My truck is an '08 Nissan Frontier,
4-door so I can load up my daughter/s, friends, granddog.
It has a 6' box. Eighteen bales of hay isn't much of a load
but it's all I can store in my goat/pony shed.
This last load I got was fresh from the field,
right out of the hay wagon. I put my face into it and inhaled.
The deep scent pulled me into the past.
Into dozens of summers.
Hundreds of mornings riding a horse along newly mowed meadows.
Afternoons spent steering a tractor to follow the swath,
hay rake clicking behind as it tossed the drying grass into windrows...
or balancing on the swaying deck of a hay wagon to pull each bale birthed from the baler and throw it back to be stacked.
Sore fingers that turned calloused from the twine.
Arms with the prickly "rash" of someone who knows how to handle a bale, how to place the first so that you can drop the next ones off the wagon and watch them bounce off that first to roll strategically close to the stack.
Sore muscles that rebounded for the next day's work, muscles that grew and became defined in my shoulders, my arms, my abs.
Those were perks. Along with eating as much of whatever I wished whenever I wanted.

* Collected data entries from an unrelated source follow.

Lemma tokens_report (primes : list Z) :
  tokens (report_text primes)
  = ["Found"; str_int (len primes); "prime"; "numbers"; "between"; "1"; "and"; "250:"]
    ++ (str_int <$> primes).
Proof.
  rewrite <- (rows_of_concat 10 (length primes) primes) at 3 by lia.
  rewrite <- tokens_rows. unfold report_text, rows_text, tokens.
  set (R := concat_str _).
  change ("Found " +:+ ?r) with (spaces 0 +:+ "Found" +:+ String " " r).
  rewrite tokens_field by done.
  change (str_int (len primes) +:+ " prime numbers between 1 and 250: " +:+ ?r)
    with (spaces 0 +:+ str_int (len primes) +:+ String " "
            (spaces 0 +:+ "prime" +:+ String " "
            (spaces 0 +:+ "numbers" +:+ String " "
            (spaces 0 +:+ "between" +:+ String " "
            (spaces 0 +:+ "1" +:+ String " "
            (spaces 0 +:+ "and" +:+ String " "
            (spaces 0 +:+ "250:" +:+ String " " r))))))).
  rewrite tokens_field
    by (apply blank_free_str_int || apply str_int_nonempty || done).
  rewrite !tokens_field by done.
  done.
Qed.

(** X10. The report determines the list: if two calls of
    [save_primes_to_file] leave the same text in their files, they were given
    the same list.  Nothing is lost in the row layout. *)
Theorem save_primes_to_file_injective (primes1 primes2 : list Z)
    (filename1 filename2 : string) (fs1 fs2 : gmap string string) :
  save_primes_to_file primes1 filename1 fs1 !! filename1
  = save_primes_to_file primes2 filename2 fs2 !! filename2 →
  primes1 = primes2.
Proof.
  rewrite !save_primes_to_file_insert, !lookup_insert_eq.
  intros Htext%(inj Some). apply (f_equal tokens) in Htext. rewrite !tokens_report in Htext.
  apply (f_equal (drop 8)) in Htext. simpl in Htext.
  pose proof str_int_inj. by apply (inj (fmap str_int)) in Htext.
Qed.

Lemma save_primes_to_file_injective_witness : [2; 3; 5] = [2; 3; 5] :> list Z.
Proof.
  apply (save_primes_to_file_injective [2; 3; 5] [2; 3; 5]
           "a.txt" "b.txt" ∅ {[ "b.txt" := "old" ]}).
  vm_compute. reflexivity.
Defined.

(** ** Reusing a table *)

(** X11. A table built once serves every smaller query: for [2 <= N] and
    integer bounds [lo <= hi <= N], extracting [(lo, hi)] from the table of
    [create_sieve N] gives what [find_primes_in_range(lo, hi)] returns with a
    table of its own. *)
Theorem extract_from_larger_table (N lo hi : Z) :
  2 ≤ N → lo ≤ hi → hi ≤ N →
  ∃ table,
    create_sieve N = Ok table ∧
    extract_primes_from_sieve table lo hi
    = find_primes_in_range (PyInt lo) (PyInt hi).
Proof.
  intros HN Hlo Hhi. rewrite create_sieve_table by done.
  eexists. split; [done|].
  rewrite find_primes_in_range_valid by done. simpl.
  rewrite full_pipeline_trial_division, extract_primes_from_sieve_spec.
  unfold extract_spec. rewrite length_fmap, length_seqZ. f_equal.
  replace (Z.min (Z.of_nat (Z.to_nat (N + 1)) - 1) hi) with hi by lia.
  apply filter_ext_elem. intros i Hi%elem_of_seqZ.
  rewrite list_lookup_fmap, lookup_seqZ_lt by lia. simpl.
  replace (0 + Z.of_nat (Z.to_nat i)) with i by lia.
  unfold is_prime_entry. rewrite bool_decide_eq_true_2 by lia. simpl.
  split; congruence.
Qed.

Lemma extract_from_larger_table_witness :
  2 ≤ 30 ∧ 5 ≤ 20 ∧ 20 ≤ 30 ∧
  ∃ table,
    create_sieve 30 = Ok table ∧
    extract_primes_from_sieve table 5 20
    = find_primes_in_range (PyInt 5) (PyInt 20).
Proof.
  split; [lia|]. split; [lia|]. split; [lia|].
  apply (extract_from_larger_table 30 5 20); lia.
Defined.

And sleeping deeply at night.
Though more than once I woke to find myself standing next to my bed,
swinging invisible bales.
Yesterday I wheeled a chair
through the wide hallways and conditioned air
of the respected local clinic/hospital.
The orthopedic surgeon agreed:
my x-ray was a dead ringer for the one on the laminated flip chart labeled
The Arthritic Knee.
We set the replacement surgery date for July 24.
I think probably the pain between now and then
will be equal to or worse than those dreaded days after the surgery.
I'll get back to you on that.
Well, bring it on. Maybe you've noticed: I love a challenge.
(It's a character flaw.)
I don't know how many thousand hay bales I handled through those summers
but the smell of drying hay is a narcotic to me.
It hypnotizes me.
It yanks me back to when I was younger and stronger,
when unloading a hundred or a thousand bales in one day was
the best thing I could imagine.
Now, June of 2012, I roll down my truck's windows when I drive
and take that deep breath
reed canary grass.
Every summer is distinct.
Maybe I'll look back to this year and think
that was when I had grace enough to accept my body's limitations
and faith enough to respect my own imagination
of a future
with an older but less painful body.